◆ Exercise objective ◆
Reproduce precisely the lines between the start of the data below and the line with "- assert (node_wf", both included.

= = = = =

Lemma handle_step_cost N s s' :
  nodes_wf s → (size (nodes s) <= N)%nat → handle_step platform s s' →
  (air_cost (MAX_PEERS * N) s' < air_cost (MAX_PEERS * N) s)%nat ∧ (size (nodes s') <= N)%nat.
Proof.
  intros W HN Hs. destruct Hs as [pre d post Ha|pre i src f post n w arr Ha Hi Hf r sends Harr];
    unfold air_cost; cbn [air nodes]; rewrite Ha, !sum_list_with_app; cbn [sum_list_with].
  - split; [|done]. pose proof (flood_cost_pos (MAX_PEERS * N)
      (Z.to_nat (MAX_HOPS - hop_count (d_frame d)))) as Hpos.
    change (flood_cost _ _) with (delivery_cost (MAX_PEERS * N) d) in Hpos. lia.
  - assert (node_wf n) as Wn by exact (W _ _ Hi).
    destruct (handle_sends (H := platform i) src f n w Wn Hf) as [HL HF]. fold r sends in HL, HF.
    split; [|pose proof (handled_size i r (nodes s) n w Hi); lia].
    assert (length arr <= MAX_PEERS * N)%nat as Hlen.
    { apply submseteq_length in Harr. etrans; [exact Harr|]. etrans; [apply reach_length|]. nia. }
    assert (Forall (λ d, relay_copy f (d_frame d)) arr) as HR.
    { apply Forall_forall. intros d Hd. eapply elem_of_submseteq in Harr; [|done].
      apply reach_frames in Harr as (x & Hx & ->). by eapply Forall_forall in HF. }
    pose proof (relays_cost _ f arr Hlen HR) as Hcost.
    change (flood_cost _ _) with (delivery_cost (MAX_PEERS * N) (Delivery i src f)) in Hcost. lia.
Qed.

End floods.

(** * Every node relays a frame once *)
(** What a node accepted so far is not forgotten: its marks only go up. *)
Definition marks_up (c c' : list rentry) : Prop :=
  ∀ o hw, high_water c o = Some hw → ∃ hw', high_water c' o = Some hw' ∧ newer hw hw' = false.

(** [t] of origin [o] is behind what the node accepted. *)
Definition behind (c : list rentry) (o : mac) (t : Z * Z) : Prop :=
  ∃ hw, high_water c o = Some hw ∧ newer t hw = false.

Lemma newer_false a b : newer a b = false ↔ ¬ tuple_lt b a.
Proof. rewrite <- newer_true. by destruct (newer a b). Qed.

Lemma newer_trans a b c : newer a b = false → newer b c = false → newer a c = false.
Proof. rewrite !newer_false. unfold tuple_lt. lia. Qed.

Lemma marks_up_refl c : marks_up c c.
Proof. intros o hw H. exists hw. split; [done|]. apply newer_false. unfold tuple_lt. lia. Qed.

Lemma behind_up c c' o t : marks_up c c' → behind c o t → behind c' o t.
Proof. intros HM (hw & H & Hn). destruct (HM o hw H) as (hw' & H' & Hn'). exists hw'. eauto using newer_trans. Qed.

Lemma isReplay_marks O cache f now cache' :
  replay_wf cache → keys_in O cache → (length O <= LATTICE_REPLAY_MAX_ORIGINS)%nat →
  origin_mac_address f ∈ O → isReplay cache f now = (false, cache') →
  keys_in O cache' ∧ marks_up cache cache' ∧ behind cache' (origin_mac_address f) (msg_tuple f).
Proof.
  intros W HK HO Hf R. pose proof (isReplay_spec cache f now W) as S.
  pose proof (isReplay_keys_in O cache f now W Hf HK) as HK'. rewrite R in S, HK'. cbn in S, HK'.
  destruct S as (_ & Hiff & _ & Hfalse & Hroom & _). specialize (Hfalse eq_refl).
  split; [done|]. split.
  - intros o hw Ho. destruct (decide (o = origin_mac_address f)) as [->|Hne].
    + exists (msg_tuple f). split; [done|]. destruct (newer hw (msg_tuple f)) eqn:N; [|done].
      exfalso. enough (false = true) by done. apply Hiff. exists hw. split; [done|].
      apply newer_true in N. apply newer_false. unfold tuple_lt in *. lia.
    + exists hw. rewrite Hroom; [split; [done|]|by eapply room_of_bound|done].
      apply newer_false. unfold tuple_lt. lia.
  - exists (msg_tuple f). split; [done|]. apply newer_false. unfold tuple_lt. lia.
Qed.

Section once.
Context {C : Crypto} {Pr : Protocol} {Pn : Pin}.

(** What the gate does to the replay cache. *)
Lemma receive_gate_cache `{Env} src f n :
  yields (λ r, ∀ n1, r = Some n1 →
            (epoch_num f <= 0 ∧ replay n1 = replay n) ∨
            (0 < epoch_num f ∧ ∃ now, isReplay (replay n) f now = (false, replay n1)))
    (receive_gate src f n).
Proof.
  unfold receive_gate. destruct (Z.eqb_spec (proto_version f) PROTO_VERSION) as [Hv|Hv]; cbn [negb];
    [|by apply yields_ret].
  apply yields_bind with (Q := λ r, ∀ n1, r = Some n1 →
            (epoch_num f <= 0 ∧ replay n1 = replay n) ∨
            (0 < epoch_num f ∧ ∃ now, isReplay (replay n) f now = (false, replay n1))).
  - unfold replay_gate. rewrite Hv, Z.eqb_refl. cbn [andb]. destruct (Z.ltb_spec 0 (epoch_num f)).
    + apply yields_after. intros now. destruct (isReplay (replay n) f now) as [[] cache] eqn:R;
        apply yields_ret; [done|]. intros n1 [= <-]. right. split; [done|]. exists now. exact R.
    + apply yields_ret. intros n1 [= <-]. by left.
  - intros [n1|] HQ; [|by apply yields_ret]. apply yields_after. intros ps. apply yields_ret.
    intros n2 [= <-]. exact (HQ n1 eq_refl).
Qed.

(** A frame is handled in full only when it is recorded with it; the marks go up. *)
Lemma handle_marks `{Env} O src f n w :
  node_wf n → keys_in O (replay n) → (length O <= LATTICE_REPLAY_MAX_ORIGINS)%nat →
  origin_mac_address f ∈ O →
  wp (handleReceivedMessage src f n) w
    (λ n' w', keys_in O (replay n') ∧ marks_up (replay n) (replay n') ∧
      (0 < epoch_num f → nsent w' = nsent w ∨ behind (replay n') (origin_mac_address f) (msg_tuple f)))
    (λ _, True).
Proof.
  intros W HK HO Hf. unfold handleReceivedMessage. apply wp_bind.
  pose proof (receive_gate_cache src f n w) as HG.
  pose proof (receive_gate_no_send src f n w) as HN. unfold wp at 1. unfold wp in HG, HN.
  destruct (receive_gate src f n w) as [[n1|] w1|w1]; [| |done].
  - eapply wp_mono; [apply dispatch_cache| |done]. intros n' w' [Hr _]. rewrite Hr.
    destruct (HG n1 eq_refl) as [[He ->]|[He [now R]]].
    + split; [done|]. split; [apply marks_up_refl|lia].
    + destruct (isReplay_marks O _ _ _ _ (nwf_replay n W) HK HO Hf R) as (H1 & H2 & H3).
      split; [done|]. split; [done|]. by right.
  - apply wp_ret. split; [done|]. split; [apply marks_up_refl|]. intros _. left. by apply nsent_no_send.
Qed.
End once.

(** ** Counting copies *)
Definition is_copy (o : mac) (t : Z * Z) (x : nat * mesh_message) : bool :=
  mac_eq (origin_mac_address x.2) o && bool_decide (msg_tuple x.2 = t).

(** Copies of the frame [(o, t)] that went out, in all and from node [i]. *)
Definition copies (o : mac) (t : Z * Z) (l : list (nat * mesh_message)) : nat :=
  length (List.filter (is_copy o t) l).
Definition copies_by (i : nat) (o : mac) (t : Z * Z) (l : list (nat * mesh_message)) : nat :=
  length (List.filter (λ x, (x.1 =? i)%nat && is_copy o t x) l).

Lemma copies_by_app i o t l1 l2 : copies_by i o t (l1 ++ l2) = (copies_by i o t l1 + copies_by i o t l2)%nat.
Proof. unfold copies_by. by rewrite List.filter_app, length_app. Qed.

(** What one handling adds. *)
Lemma copies_by_new j i o t f (sends : list (mac * mesh_message)) :
  Forall (λ s, relay_copy f s.2) sends →
  copies_by j o t ((i,.) <$> sends.*2) =
    if (i =? j)%nat && is_copy o t (i, f) then length sends else 0%nat.
Proof.
  intros HF. unfold copies_by. induction HF as [|s sends [Hs _] _ IH]; [by destruct (_ && _)|].
  rewrite !fmap_cons. cbn [List.filter fst]. injection Hs as _ Ho He Hq.
  assert (is_copy o t (i, s.2) = is_copy o t (i, f)) as ->.
  { unfold is_copy, msg_tuple. cbn [snd]. by rewrite Ho, He, Hq. }
  destruct (_ && _); cbn [length]; by rewrite IH.
Qed.

Lemma copies_none i o t l : Forall (λ x : nat * mesh_message, x.1 ≠ i) l → copies_by i o t l = 0%nat.
Proof.
  unfold copies_by. induction 1 as [|x l Hx _ IH]; [done|]. cbn.
  by rewrite (proj2 (Nat.eqb_neq _ _) Hx).
Qed.

(** All copies, sender by sender. *)
Lemma copies_total o t k (ids : list nat) l :
  (∀ i, copies_by i o t l <= k)%nat → Forall (λ x : nat * mesh_message, x.1 ∈ ids) l →
  (copies o t l <= length ids * k)%nat.
Proof.
  revert l. induction ids as [|i ids IH]; intros l Hk HF; cbn [length].
  { destruct l as [|x l]; [done|]. inversion HF as [|? ? Hx]. by apply not_elem_of_nil in Hx. }
  set (l' := List.filter (λ x : nat * mesh_message, negb (x.1 =? i)%nat) l).
  assert (∀ P, length (List.filter P l) =
    (length (List.filter (λ x, (x.1 =? i)%nat && P x) l) + length (List.filter P l'))%nat) as Hsplit.
  { intros P. subst l'. clear. induction l as [|x l IH]; [done|]. cbn.
    destruct (x.1 =? i)%nat; cbn; destruct (P x); cbn; rewrite IH; lia. }
  unfold copies. rewrite Hsplit. specialize (Hk i) as Hi. unfold copies_by in Hi.
  enough (copies o t l' <= length ids * k)%nat by (unfold copies in *; lia). apply IH.
  - intros j. specialize (Hk j). unfold copies_by in *. rewrite Hsplit in Hk. lia.
  - subst l'. clear -HF. induction HF as [|x l Hx _ IH]; [constructor|]. cbn.
    destruct (Nat.eqb_spec x.1 i) as [|Hn]; cbn; [done|]. constructor; [|done].
    by apply elem_of_cons in Hx as [|].
Qed.

(** ** The invariant *)
Section storm.
Context {C : Crypto} {Pr : Protocol} {Pn : Pin} `{!CryptoLawful C} (platform : nat → Env).
Context (O : list mac).

Definition from_O (d : delivery) : Prop := origin_mac_address (d_frame d) ∈ O.

(** What node [i], in state [p] if it is up, did and will not do again. *)
Definition node_once (s : net) (i : nat) (p : option (Node * world)) : Prop :=
  ∀ o t, 0 < t.1 → (copies_by i o t (relayed s) <= MAX_PEERS)%nat ∧
    ∀ q, p = Some q → copies_by i o t (relayed s) = 0%nat ∨ behind (replay q.1) o t.

Record storm_inv (s : net) : Prop := {
  si_wf : nodes_wf s;
  si_up : ∀ i p, nodes s !! i = Some p → i ∈ booted s ∧ keys_in O (replay p.1);
  si_air : Forall from_O (air s);
  si_ids : Forall (λ x, x.1 ∈ booted s) (relayed s);
  si_once : ∀ i, node_once s i (nodes s !! i)
}.

Lemma storm_inv_off : storm_inv net_off.
Proof.
  split; cbn; [apply map_Forall_empty|by intros i p|constructor|constructor|].
  intros i o t _. split; [cbn; lia|]. intros q _. by left.
Qed.

Lemma node_once_stopped s i p : node_once s i p → node_once s i None.
Proof. intros H o t Ht. split; [by apply H|done]. Qed.

Lemma local_step_inv s s' :
  local_step platform s s' → Forall from_O (originated s') → storm_inv s → storm_inv s'.
Proof.
  intros Hs HO I. pose proof (net_step_wf platform s s' (or_intror Hs) (si_wf s I)) as W'.
  destruct I as [W Hup Hair Hids Honce].
  destruct Hs as [i n w Hi Wn Hr|i n w n' w' arr Hi Hw _|i|d]; split;
    cbn [nodes air booted originated relayed] in *; try done.
  - intros j p [[<- <-]|[Hne Hj]]%lookup_insert_Some.
    + split; [set_solver|]. cbn [fst]. rewrite Hr. apply replay_init_keys.
    + destruct (Hup j p Hj). split; [set_solver|done].
  - eapply Forall_impl; [exact Hids|]. set_solver.
  - intros j. destruct (decide (i = j)) as [<-|Hne]; [|by rewrite lookup_insert_ne; [apply Honce|]].
    rewrite lookup_insert_eq. intros o t Ht. cbn [relayed]. rewrite copies_none; [split; [lia|by left]|].
    eapply Forall_impl; [exact Hids|]. set_solver.
  - intros j p [[<- <-]|[Hne Hj]]%lookup_insert_Some; [|by apply Hup].
    destruct (Hup i _ Hi) as [H1 H2]. split; [done|]. pose proof (proj1 (work_cache _ _ Hw)) as Hc. cbn [fst] in *. by rewrite Hc.
  - apply Forall_app. split; [done|]. by apply Forall_app in HO as [].
  - intros j. destruct (decide (i = j)) as [<-|Hne]; [|by rewrite lookup_insert_ne; [apply Honce|]].
    rewrite lookup_insert_eq. specialize (Honce i). rewrite Hi in Honce. intros o t Ht.
    destruct (Honce o t Ht) as [H1 H2]. split; [done|]. intros q [= <-].
    rewrite (proj1 (work_cache _ _ Hw) : replay (n', w').1 = _). exact (H2 _ eq_refl).
  - intros j p [_ Hj]%lookup_delete_Some. by apply Hup.
  - intros j. destruct (decide (i = j)) as [<-|Hne].
    + rewrite lookup_delete_eq. exact (node_once_stopped s i _ (Honce i)).
    + rewrite lookup_delete_ne by done. apply Honce.
  - apply Forall_app. split; [done|]. by apply Forall_app in HO as [].
Qed.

= = = = =

◆ Solution to this task ◆
Lemma handle_step_cost N s s' :
  nodes_wf s → (size (nodes s) <= N)%nat → handle_step platform s s' →
  (air_cost (MAX_PEERS * N) s' < air_cost (MAX_PEERS * N) s)%nat ∧ (size (nodes s') <= N)%nat.
Proof.
  intros W HN Hs. destruct Hs as [pre d post Ha|pre i src f post n w arr Ha Hi Hf r sends Harr];
    unfold air_cost; cbn [air nodes]; rewrite Ha, !sum_list_with_app; cbn [sum_list_with].
  - split; [|done]. pose proof (flood_cost_pos (MAX_PEERS * N)
      (Z.to_nat (MAX_HOPS - hop_count (d_frame d)))) as Hpos.
    change (flood_cost _ _) with (delivery_cost (MAX_PEERS * N) d) in Hpos. lia.
  - assert (node_wf n) as Wn by exact (W _ _ Hi).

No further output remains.